Either Fianna Fáil or Fine Gael have been in power since 1922, sometimes with the support of smaller parties. They would make for uneasy coalition partners, and would still need the support of smaller parties or independents to form a Government.
They are also very conscious of the momentum “more of the same” would give to Sinn Féin as the main opposition party at a time when many voters have demanded change. Smaller parties such as the Social Democrats and the Greens also made significant gains.
In recent days, Sinn Féin have been demonised by the Dublin establishment. Senior politicians have claimed they are not a “normal party” and even the head of the Gardai (the Irish police force) has talked about shadowy figures hovering in the background.
Garda Commissioner Drew Harris claimed that the police forces on both sides of the border shared the view that a Provisional Army Council oversaw both the IRA and Sinn Féin.

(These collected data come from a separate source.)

(** The chain planted behind the task at 0x4000: the tasks at 0x5000 and
    0x6000, the latter without a recognizable successor. *)
Lemma example_planted_chain :
  planted_chain fiber_read_word fiber_info_symbol ∅ fiber_analyze 512 true
    (live_object 0x4000 32)
    [(0x5000, 0x400010, ex_name); (0x6000, 0x400010, ex_name)].
Proof.
  apply (chain_link _ _ _ _ _ _ _ (live_object 0x5000 32)).
  { exists 32, [0x4008], 0x4010, [0x4018; 0x4020].
    repeat split; try reflexivity.
    repeat constructor. by exists 0x3000. }
  apply (chain_link _ _ _ _ _ _ _ (live_object 0x6000 32)).
  { exists 32, [], 0x5008, [0x5010; 0x5018; 0x5020].
    repeat split; try reflexivity. constructor. }
  apply chain_end. exists 32. split; [reflexivity|].
  repeat constructor; by exists 0x3000.
Qed.

(** On a recognized start the walk returns the two planted entries for
    every depth limit of at least 2, and none for the limit 0. *)
Lemma example_walk_planted_chain (max_depth : Z) :
  2 <= max_depth ->
  (ex_walk 5 0x4000 max_depth 512 false).2
  = Ok ((live_object 0x4000 32, 0x400010, ex_name),
        [(0x5000, 0x400010, ex_name); (0x6000, 0x400010, ex_name)])
  /\ (ex_walk 5 0x4000 0 512 false).2
     = Ok ((live_object 0x4000 32, 0x400010, ex_name), []).
Proof.
  intros Hd. split.
  - assert (Hp : ex_probe 0x4000 512 (negb false && true)
                 = Ok (Some (live_object 0x4000 32, 0x400010, ex_name)))
      by reflexivity.
    rewrite (walk_chain fiber_read_word fiber_info_symbol ∅ fiber_analyze true
               5 0x4000 max_depth 512 false _ _ Hp example_planted_chain)
      by (simpl; lia).
    unfold depth_left. destruct (max_depth >? -1) eqn:E; [|lia].
    rewrite take_ge by (simpl; lia). reflexivity.
  - reflexivity.
Qed.
End fiber_examples.

Section object_graph_facts.
Import ObjectGraph.

Variable find : Z -> list (Z * Z).
Variable describe : Z -> outcome obj_info.
Variable clock : nat -> Z.
Variables max_depth max_vertices timeout_seconds : Z.

Abbreviation hits_loop := (scan_hits describe clock max_vertices timeout_seconds).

But the images of a “campaign of bullying” conjured up by opponents in advance of this week’s rallies hardly reflected the scenes witnessed in hotels or meeting rooms in Cork, Dublin, or Newry, County Down.
People almost expected Donald Trump-style rallies, perhaps with rebel songs or chants in support of the IRA, but instead found that the Sinn Féin politicians genuinely wanted to hear the views of ordinary Irish people.
Their leader, Mary Lou McDonald, has seen the party’s number of seats in the Dáil rise from 22 to 37. They won the highest number of first preference votes (24.5%), but are still a long way off the 80 seats required to form a Government.
Sinn Féin would have won more seats if they had run more candidates, as they did not expect the huge surge in support at the outset of the campaign. In Newry on February 26, Ms McDonald said the best possible outcome would be for Sinn Féin to form a Government without either Fianna Fáil (38 seats) or Fine Gael (35).
"The worst possible outcome would be the return of the Fine Gael - Fianna Fáil government," she said. "But that is an increasing possibility."
💬Newry is making its voice heard on #GovernmentForChange - a big míle buíochas to everyone for coming out tonight. We are talking, we are listening, we are working to bring about real change. Let’s keep the conversation going pic.twitter.com/LeT6cu2AWy— Mary Lou McDonald (@MaryLouMcDonald) February 26, 2020
She also called on the traditional “big two” to respect the people who voted for Sinn Féin, despite the campaign to demonise them which had continued since the election.
“We respect your mandate, now it’s time that you respect ours,” she said.
Whatever else, the leaders of Fianna Fáil and Fine Gael can no longer disrespect or ignore the most popular political party across the island of Ireland.
Whether they go into government or not, momentum is now very much with Sinn Féin. No wonder the traditional parties are afraid.